In general, the present study allowed us to detect, measure arterial occlusions, and determine distal swelling properly, without statistically significant differences when compared to the results obtained from arteriography, by means of a standard technique (radiopaque ruler). By considering that the correction was made by means of standard deviation, DUS showed values similar to those of arteriography as to the location of arterial occlusions of the femoropopliteal segment, although it tended to overestimate the extension of occlusions in the anterior and posterior tibial arteries. In the assessment of the extension of arterial occlusions, DUS showed similar results to those of arteriography for the femoropopliteal segment and for the anterior tibial artery, although it tended to overestimate the results for the posterior tibial artery. On determining distal swelling, DUS revealed similar results to those of arteriography for the femoropopliteal segment, although it tended to overestimate the results for the anterior tibial artery and underestimate the values for the posterior tibial artery.

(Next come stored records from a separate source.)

(** A written number with exactly three decimal places: an optional minus
    sign, at least one digit, a point and three digits. *)
Definition three_decimals (t : str) : bool :=
  let (ip, r) := take_digits (drop_minus t) in
  match ip, r with
  | _ :: _, [c; d1; d2; d3] =>
      Ascii.eqb c dot && is_digit d1 && is_digit d2 && is_digit d3
  | _, _ => false
  end.

(** The decimal literal in [field] has a non-zero digit beyond its third
    decimal place: its exact value is not a whole number of thousandths. *)
Definition exceeds_three_decimals (field : str) : Prop :=
  exists s m, decimal_of_str field = Some (Finite s m) /\
              ~ exists k : Z, m * 1000 == inject_Z k.

(** No character of [s] is a newline. *)
Definition no_newline (s : str) : Prop :=
  Forall (fun c => Ascii.eqb c newline = false) s.

(** A line that ends with its only newline. *)
Definition terminated (l : str) : Prop :=
  exists body, l = body ++ [newline] /\ no_newline body.

(** What [readlines] returns: terminated lines, the last of which may
    instead be a non-empty line without newline. *)
Inductive file_lines : list str -> Prop :=
| file_lines_nil : file_lines []
| file_lines_last (l : str) : l <> [] -> no_newline l -> file_lines [l]
| file_lines_cons (l : str) (ls : list str) :
    terminated l -> file_lines ls -> file_lines (l :: ls).

(** A line with two finite values, one of them with more than three
    decimals. *)
Definition line_example : str := lit "1.23456	-0.5
".

(** The binary64 values of its two fields. *)
Definition example_current : pyfloat :=
  Eval vm_compute in
    match float_of_str (lit "1.23456") with Some x => x | None => NaN end.

Definition example_flux : pyfloat :=
  Eval vm_compute in
    match float_of_str (lit "-0.5") with Some x => x | None => NaN end.

(** The two values that a row contributes to the dataset, if it is a data
    row. *)
Definition row_values (row : list str) : option (pyfloat * pyfloat) :=
  match row with
  | r0 :: r1 :: _ =>
      if current_label r0 then None
      else if flux_label r1 then None
      else
        match float_of_str (strip r0), float_of_str (strip r1) with
        | Some current, Some flux => Some (current, flux)
        | _, _ => None
        end
  | _ => None
  end.

(** The data of a file, row by row and in file order. *)
Definition data_of (rows : list (list str)) : list (pyfloat * pyfloat) :=
  flat_map (fun row => match row_values row with
                       | Some v => [v]
                       | None => []
                       end) rows.

(** A row that is not a data row for lack of fields or of numbers. *)
Definition malformed_row (row : list str) : Prop :=
  (length row < 2)%nat \/
  (exists r0 rest, row = r0 :: rest /\ float_of_str (strip r0) = None) \/
  (exists r0 r1 rest, row = r0 :: r1 :: rest /\
                      float_of_str (strip r1) = None).


(** A vertex moved by [(dx, dy)]. *)
Definition shift_point (dx dy : Q) (u : Q * Q) : Q * Q :=
  (fst u + dx, snd u + dy).

(** Every value of a series multiplied by [k]: the conversion
    [h_values = [config["h_factor"] * i for i in currents]] of every
    [main]. *)
Definition scaled_by (k : Q) (l : list Q) : list Q := map (fun i => k * i) l.

(** Every value of a series moved by [d]. *)
Definition offset_by (d : Q) (l : list Q) : list Q := map (fun x => x + d) l.

(** A value of [find_remanence]'s crossing list and the record of the same
    crossing in the list of [find_main_hysteresis_crossings]. *)
Definition same_crossing (z : Q) (c : crossing) : Prop := z == c_value c.

(** Two runs of different result types that end alike: the same
    exception, or related values. *)
Definition res_rel_hetero {A B : Type} (R : A -> B -> Prop)
           (r1 : result A) (r2 : result B) : Prop :=
  match r1, r2 with
  | Ok x, Ok y => R x y
  | Raise e1, Raise e2 => e1 = e2
  | _, _ => False
  end.

(** [x'] is [k] times [x]. *)
Definition proportional (k x x' : Q) : Prop := x' == k * x.

(** The record of the same crossing after the paired series was multiplied
    by [k]: value and salience are multiplied by [k]. *)
Definition scaled_record (k : Q) (c c' : crossing) : Prop :=
  c_index c' = c_index c /\
  c_value c' == k * c_value c /\
  c_salience c' == k * c_salience c.

(** *** Vocabulary of the binary64 statements *)

Import Binary64.



(** The test of the detection loop at index [i], in binary64: the two
    adjacent values exist, their rounded product is not positive and they
    differ. *)
Definition sign_change64 (a : list pyfloat) (i : nat) : bool :=
  match nth_error a i, nth_error a (i + 1) with
  | Some x, Some y => fle (fmul x y) fzero && fne x y
  | _, _ => false
  end.







(** A series of exact values as binary64 floats. *)
Definition floats (l : list Q) : list pyfloat := map of_Q l.


(** A rising, all-positive H whose adjacent products underflow. *)
Definition h_minute : list pyfloat :=
  Eval vm_compute in floats [2 ^ (-600); 2 ^ (-599); 2 ^ (-598)].
Definition b_minute : list pyfloat := Eval vm_compute in floats [1; 3; -5].

(** The example series of the exact model, as floats. *)
Definition h_example64 : list pyfloat := Eval vm_compute in floats h_example.

(** A triangle and a two-point "polygon" whose coordinates are tenths,
    none of them a binary64 value. *)
Definition h_tenths : list pyfloat :=
  Eval vm_compute in floats [1 # 10; 3 # 10; 5 # 10].
Definition b_tenths : list pyfloat :=
  Eval vm_compute in floats [7 # 10; 2 # 10; 9 # 10].
Definition h_pair : list pyfloat := Eval vm_compute in floats [1 # 10; 3 # 10].
Definition b_pair : list pyfloat := Eval vm_compute in floats [7 # 10; 2 # 10].




(** The test of [find_remanence]'s loop at index [i], in binary64: zero
    lies between the two adjacent values, bounds included, and they
    differ. *)
Definition straddles_zero (h : list pyfloat) (i : nat) : bool :=
  match nth_error h i, nth_error h (i + 1) with
  | Some x, Some y =>
      ((fle x fzero && fle fzero y) || (fle y fzero && fle fzero x)) && fne y x
  | _, _ => false
  end.

(** A binary64 value that is neither an infinity nor a NaN. *)
Definition finite_binary64 (x : pyfloat) : bool :=
  match x with
  | Finite _ _ => is_binary64 x
  | _ => false
  end.

(** *** Vocabulary of the statements about stored files *)

(** The characters of a text that [float] accepts: blanks, digits, sign,
    point, underscore, exponent letter, and the letters of "infinity" and
    "nan" in either case. *)
Definition numeric_char (c : ascii) : bool :=
  is_c_space c || is_digit c ||
  existsb (Ascii.eqb (lower_char c)) (lit "_+-.einfaty").

(** No character of [s] is a carriage return. *)
Definition no_cr (s : str) : Prop :=
  Forall (fun c => Ascii.eqb c cr = false) s.

(** A line with an infinite and a NaN field. *)
Definition line_special : str := lit "inf	nan
".

(** A file without a tab whose lines end in CR LF. *)
Definition crlf_file : str :=
  lit "1.5 2.5" ++ [cr; newline] ++ lit "3 4" ++ [cr; newline].

(* ================================================================= *)
(** ** Facts about the run-time model *)

Lemma bind_Ok {A B : Type} (c : result A) (k : A -> result B) (b : B) :
  bind c k = Ok b -> exists x, c = Ok x /\ k x = Ok b.
Proof.
  destruct c as [x|e]; simpl; intros H; [eauto | discriminate].
Qed.

Lemma bind_Raise {A B : Type} (c : result A) (k : A -> result B) (e : exn) :
  bind c k = Raise e -> c = Raise e \/ exists x, c = Ok x /\ k x = Raise e.
Proof.
  destruct c as [x|e']; simpl; intros H; [right; eauto | left; congruence].
Qed.

(** Inverts a hypothesis [x <- c ;; k = Ok v], naming the intermediate value. *)
Ltac bind_inv H x Hx :=
  apply bind_Ok in H; destruct H as (x & Hx & H).

Lemma Qltb_lt (x y : Q) : Qltb x y = true <-> x < y.
Proof.
  unfold Qltb. rewrite negb_true_iff.
  split; intros H.
  - destruct (Qlt_le_dec x y) as [L|L]; [exact L|].
    apply Qle_bool_iff in L. congruence.
  - destruct (Qle_bool y x) eqn:E; [|reflexivity].
    apply Qle_bool_iff in E. exfalso. apply (Qlt_not_le _ _ H E).
Qed.

Lemma Qltb_ge (x y : Q) : Qltb x y = false <-> y <= x.
Proof.
  unfold Qltb. rewrite negb_false_iff. apply Qle_bool_iff.
Qed.

Lemma Qeq_bool_false (x y : Q) : Qeq_bool x y = false <-> ~ x == y.
Proof.
  split; intros H.
  - intros E. apply Qeq_bool_iff in E. congruence.
  - destruct (Qeq_bool x y) eqn:E; [|reflexivity].
    apply Qeq_bool_iff in E. contradiction.
Qed.

Lemma getitem_Ok (l : list Q) (i : nat) (x : Q) :
  getitem l i = Ok x <-> nth_error l i = Some x.
Proof.
  unfold getitem. destruct (nth_error l i); split; intros H;
    try discriminate; congruence.
Qed.

Lemma getitem_in_range (l : list Q) (i : nat) :
  (i < length l)%nat -> exists x, getitem l i = Ok x.
Proof.
  intros H. unfold getitem.
  destruct (nth_error l i) as [x|] eqn:E; [eauto|].
  apply nth_error_None in E. lia.
Qed.

Lemma getitem_raises (l : list Q) (i : nat) (e : exn) :
  getitem l i = Raise e -> e = IndexError.
Proof.
  unfold getitem. destruct (nth_error l i); intros H; congruence.
Qed.

Lemma true_divide_Ok (x y q : Q) :
  true_divide x y = Ok q -> ~ y == 0 /\ q = x / y.
Proof.
  unfold true_divide. destruct (Qeq_bool y 0) eqn:E; intros H; [discriminate|].
  apply Qeq_bool_false in E. split; [exact E | congruence].
Qed.

Lemma true_divide_nonzero (x y : Q) :
  ~ y == 0 -> true_divide x y = Ok (x / y).
Proof.
  intros H. unfold true_divide.
  apply Qeq_bool_false in H. now rewrite H.
Qed.

Lemma np_max_raises (v : list Q) (e : exn) :
  np_max v = Raise e -> e = ValueError /\ v = [].
Proof.
  destruct v; simpl; intros H; [split; congruence | discriminate].
Qed.

Lemma Qmax_cases (x y : Q) :
  (Qmax x y = x /\ y <= x) \/ (Qmax x y = y /\ x <= y).
Proof.
  unfold Qmax, GenericMinMax.gmax.
  destruct (x ?= y) eqn:E.
  - apply Qeq_alt in E. left. split; [reflexivity | lra].
  - apply Qlt_alt in E. right. split; [reflexivity | lra].
  - apply Qgt_alt in E. left. split; [reflexivity | lra].
Qed.

Lemma fold_Qmax_spec (v : list Q) :
  forall x, In (fold_left Qmax v x) (x :: v) /\
            forall y, In y (x :: v) -> y <= fold_left Qmax v x.
Proof.
  induction v as [|z v IH]; simpl; intros x.
  - split; [now left|]. intros y [<-|[]]. lra.
  - destruct (IH (Qmax x z)) as [Hin Hub]. simpl in Hin, Hub.
    destruct (Qmax_cases x z) as [[E L]|[E L]]; rewrite E in Hin, Hub |- *.
    + split.
      * destruct Hin as [Hin|Hin]; [now left | now right; right].
      * intros y [<-|[<-|Hy]]; [apply Hub; now left | | apply Hub; now right].
        assert (x <= fold_left Qmax v x) by (apply Hub; now left). lra.
    + split.
      * destruct Hin as [Hin|Hin]; [now right; left | now right; right].
      * intros y [<-|[<-|Hy]]; [ | apply Hub; now left | apply Hub; now right].
        assert (z <= fold_left Qmax v z) by (apply Hub; now left). lra.
Qed.

(** [np.max] returns an element of the array that bounds all the others. *)
Lemma np_max_spec (v : list Q) (m : Q) :
  np_max v = Ok m -> In m v /\ forall y, In y v -> y <= m.
Proof.
  destruct v as [|x v]; simpl; intros H; [discriminate|].
  injection H as <-. apply fold_Qmax_spec.
Qed.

The variations of the values obtained for the location and extension of arterial occlusions by DUS can be partly explained by the scanning of the whole arterial extension in free-hand longitudinal sections, that is, speed and direction are controlled by the operator, not by the equipment. Therefore, a slight inclination of the transducer can cause curvatures on the images, which could affect the final distance.

At arteriography, the incidence of x-ray beams can affect the size of the assessed structures, that is, same-size structures, with different distances from the central beam, will be presented as different-sized on the x-ray.21

In addition to a presentation that is similar to that of arteriography, the accuracy and reproducibility of DUS can directly influence the selection of this new imaging technology as a preoperative evaluation method when compared to arteriography. In the mid-1990's, we had the first studies on the assessment of color echo-Doppler as a separate vascular imaging method for the indication and planning of infrainguinal arterial revascularizations, showing initial success rates for infrainguinal bypasses between 76 and 90% during the first months after the surgery.22,23,24,25,26

In these studies that considered color echo-Doppler as a safe method for the indication of infrainguinal arterial revascularizations, it was necessary to draw an arterial map (diagram) based on the information provided by color echo-Doppler in order to guide the vascular surgeon, which show the limitations of the conventional color flow mapping technique.

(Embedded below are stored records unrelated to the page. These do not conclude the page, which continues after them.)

(** * pygreynoise: the API client and the output formatters

    A shallow embedding of [greynoise/client.py] (class [GreyNoise]) and of
    [greynoise/cli/formatter.py], and the properties of the request engine,
    the code enrichment, the bulk filtering and the formatter table.

    Conventions of the embedding.
    - Python values that come from or go to JSON are values of type [json];
      [JNull] is Python's [None], [JObj] a [dict] with string keys, [JArr] a
      [list].  Numbers are integers.  The key order of a dict is not
      represented.  A string holds the UTF-8 bytes of its text.
    - An exception is an [error]; a function that may raise returns a
      [res].
    - A method that talks to the server runs in [Exec]: it threads a [world]
      that holds the responses the server is going to give and the requests
      sent so far.
    - The values handled here come from [response.json()], which builds fresh
      trees: no two places of a value share an object, so the in-place updates
      of the source are written as functional updates of the enclosing
      value. *)

From Stdlib Require Import ZArith Ascii.
From stdpp Require Import gmap strings list fin_maps pretty.

Set Warnings "-register-all".
Open Scope Z_scope.
(** The whole effect of an assignment on the database: the team found is
    replaced by the team with the slot rewritten, a user looked up by id
    afterwards is the user found before with, at most, another role, and
    the lesson plans show the users stored wherever they share them. *)
Lemma assign_role_effect
    (sharing : Sharing) (db : Db) (id : Z) (roleType : jsstring)
    (userId : option Z) (teamIndex : nat) (team : Team) :
  findIndex (fun t => t_id t = id) (teams db) = Some (teamIndex, team) ->
  exists team' updatedUsers db',
    post_team_assign_role sharing db id roleType userId
    = (db', Json 200 (team', updatedUsers))
    /\ team' = (if bool_decide (roleType = js "leader")
                then set_leaderId (orUndefined userId) team
                else set_deputyLeaderId (orUndefined userId) team)
    /\ teams db' = <[teamIndex := team']> (teams db)
    /\ lessonPlans db'
       = imap (fun k => shown_plan (users db') (sharing k)) (lessonPlans db)
    /\ schools db' = schools db
    /\ delegation db' = delegation db
    /\ length (users db') = length (users db)
    /\ (forall k,
          find (fun u => u_id u = k) (users db')
          = (fun u =>
               if bool_decide (orUndefined userId = Some k) then
                 set_role (if bool_decide (roleType = js "leader")
                           then Role.TEAM_LEADER
                           else Role.DEPUTY_TEAM_LEADER) u
               else if bool_decide
                         ((if bool_decide (roleType = js "leader")
                           then t_leaderId team
                           else t_deputyLeaderId team) = Some k)
                       && truthyNum k
                       && negb (bool_decide (userId = Some k))
               then set_role Role.TEACHER u
               else u)
            <$> find (fun u => u_id u = k) (users db)).
Proof.
  intros Hfind. unfold post_team_assign_role. rewrite Hfind.
  set (leader := bool_decide (roleType = js "leader")).
  set (newRole := if leader then Role.TEAM_LEADER
                  else Role.DEPUTY_TEAM_LEADER).
  set (previous := if leader then t_leaderId team else t_deputyLeaderId team).
  (* the demotion *)
  assert (Hdemote :
    exists users1 updated1,
      match previous with
      | Some d =>
        if truthyNum d && negb (bool_decide (Some d = userId)) then
          match findIndex (fun u => u_id u = d) (users db) with
          | Some (oldLeaderIndex, u) =>
            (<[oldLeaderIndex := set_role Role.TEACHER u]> (users db),
             [oldLeaderIndex])
          | None => (users db, [])
          end
        else (users db, [])
      | None => (users db, [])
      end = (users1, updated1)
      /\ length users1 = length (users db)
      /\ (forall k,
            find (fun u => u_id u = k) users1
            = (fun u => if bool_decide (previous = Some k) && truthyNum k
                           && negb (bool_decide (userId = Some k))
                        then set_role Role.TEACHER u else u)
                <$> find (fun u => u_id u = k) (users db))
      /\ (forall k, orUndefined userId = Some k ->
            findIndex (fun u => u_id u = k) users1
            = findIndex (fun u => u_id u = k) (users db))).
  { assert (Hfmap : forall (b : bool) k,
              b = false ->
              find (fun u => u_id u = k) (users db)
              = (fun u => if b then set_role Role.TEACHER u else u)
                  <$> find (fun u => u_id u = k) (users db)).
    { intros b k Hb. rewrite Hb.
      destruct (find (fun u => u_id u = k) (users db)); reflexivity. }
    destruct previous as [d |].
    2:{ exists (users db), []. split; [reflexivity |].
        split; [reflexivity |]. split; [| reflexivity].
        intros k.
        apply Hfmap.
        rewrite bool_decide_eq_false_2 by discriminate. reflexivity. }
    destruct (truthyNum d && negb (bool_decide (Some d = userId))) eqn:Hc.
    2:{ exists (users db), []. split; [reflexivity |].
        split; [reflexivity |]. split; [| reflexivity].
        intros k.
        apply Hfmap.
        destruct (decide (d = k)) as [<- | Hk].
        - rewrite bool_decide_eq_true_2 by reflexivity.
          rewrite (bool_decide_ext (userId = Some d) (Some d = userId))
            by (split; congruence).
          exact Hc.
        - rewrite bool_decide_eq_false_2 by congruence. reflexivity. }
    apply Bool.andb_true_iff in Hc. destruct Hc as [Hd Hne].
    apply Bool.negb_true_iff, bool_decide_eq_false in Hne.
    destruct (role_step (users db) d Role.TEACHER) as (Hlen & Hfnd & Hidx).
    assert (Hrole : forall k,
              (fun u => if bool_decide (k = d) then set_role Role.TEACHER u
                        else u)
                <$> find (fun u => u_id u = k) (users db)
              = (fun u => if bool_decide (Some d = Some k) && truthyNum k
                             && negb (bool_decide (userId = Some k))
                          then set_role Role.TEACHER u else u)
                  <$> find (fun u => u_id u = k) (users db)).
    { intros k. destruct (decide (k = d)) as [-> | Hk].
      - rewrite !bool_decide_eq_true_2 by reflexivity. rewrite Hd.
        rewrite (bool_decide_eq_false_2 (userId = Some d)) by congruence.
        reflexivity.
      - rewrite (bool_decide_eq_false_2 (k = d)) by exact Hk.
        rewrite (bool_decide_eq_false_2 (Some d = Some k)) by congruence.
        reflexivity. }
    assert (Hkeep : forall k, orUndefined userId = Some k -> k <> d).
    { intros k Hk ->. apply orUndefined_Some in Hk.
      destruct Hk as [Hk _]. congruence. }
    destruct (findIndex (fun u => u_id u = d) (users db)) as [[i u] |];
      eexists; eexists; (split; [reflexivity |]);
      (split; [exact Hlen |]); split.
    - intros k. etransitivity; [apply Hfnd | apply Hrole].
    - intros k Hk. apply Hidx, Hkeep, Hk.
    - intros k. etransitivity; [apply Hfnd | apply Hrole].
    - intros k Hk. apply Hidx, Hkeep, Hk. }
  destruct Hdemote as (users1 & updated1 & -> & Hlen1 & Hfind1 & Hidx1).
  (* the promotion *)
  assert (Hcompose : forall k n,
    orUndefined userId = Some n ->
    (fun u => if bool_decide (k = n) then set_role newRole u else u)
      <$> ((fun u => if bool_decide (previous = Some k) && truthyNum k
                        && negb (bool_decide (userId = Some k))
                     then set_role Role.TEACHER u else u)
             <$> find (fun u => u_id u = k) (users db))
    = (fun u => if bool_decide (Some n = Some k) then set_role newRole u
                else if bool_decide (previous = Some k) && truthyNum k
                        && negb (bool_decide (userId = Some k))
                then set_role Role.TEACHER u else u)
        <$> find (fun u => u_id u = k) (users db)).
  { intros k n Hn. apply orUndefined_Some in Hn. destruct Hn as [-> _].
    destruct (find (fun u => u_id u = k) (users db)) as [uk |];
      [| reflexivity].
    cbn [fmap option_fmap option_map].
    destruct (decide (k = n)) as [-> | Hk].
    - rewrite (bool_decide_eq_true_2 (n = n)) by reflexivity.
      rewrite (bool_decide_eq_true_2 (Some n = Some n)) by reflexivity.
      destruct (bool_decide (previous = Some n) && truthyNum n && negb true);
        reflexivity.
    - rewrite (bool_decide_eq_false_2 (k = n)) by exact Hk.
      rewrite (bool_decide_eq_false_2 (Some n = Some k)) by congruence.
      reflexivity. }
  destruct (orUndefined userId) as [n |] eqn:Hn.
  - destruct (role_step users1 n newRole) as (Hlen2 & Hfind2 & _).
    destruct (findIndex (fun u => u_id u = n) users1) as [[j u] |] eqn:Hj;
      eexists; eexists; eexists; (split; [reflexivity |]);
      cbn [lessonPlans schools delegation users teams];
      repeat (split; [reflexivity |]);
      (split; [first [rewrite length_insert; exact Hlen1 | exact Hlen1] |]);
      intros k; rewrite Hfind2, Hfind1; apply Hcompose; reflexivity.
  - eexists; eexists; eexists; (split; [reflexivity |]).
    cbn [lessonPlans schools delegation users teams].
    repeat (split; [reflexivity |]). split; [exact Hlen1 |].
    intros k. rewrite Hfind1.
    rewrite (bool_decide_eq_false_2 (None = Some k)) by discriminate.
    reflexivity.
Qed.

DUS is a new technology that allows obtaining ultrasonographic vascular images similar to those at arteriography, and which offers easy interpretation of the results and practical clinical use. As every new technology, it should be extensively studied so that its practical use and reliability can be checked. On top of that, when compared to arteriography, DUS can cost 10 times less than digital angiography in some centers.27

The authors conclude that DUS, based on preliminary information provided by color echo-Doppler, is a reliable method for the investigation of infrainguinal arterial occlusive disease that allows for continuous images similar to those of arteriography. In addition, it has a good correlation with arteriography in terms of assessing the location, extension, and distal swelling of arterial occlusions of the femoropopliteal segment and of the anterior and posterior tibial arteries. Because of this good correlation with arteriography, DUS is potentially useful as an evaluation method for the indication of infrainguinal arterial revascularizations, eliminating the regular use of arteriography.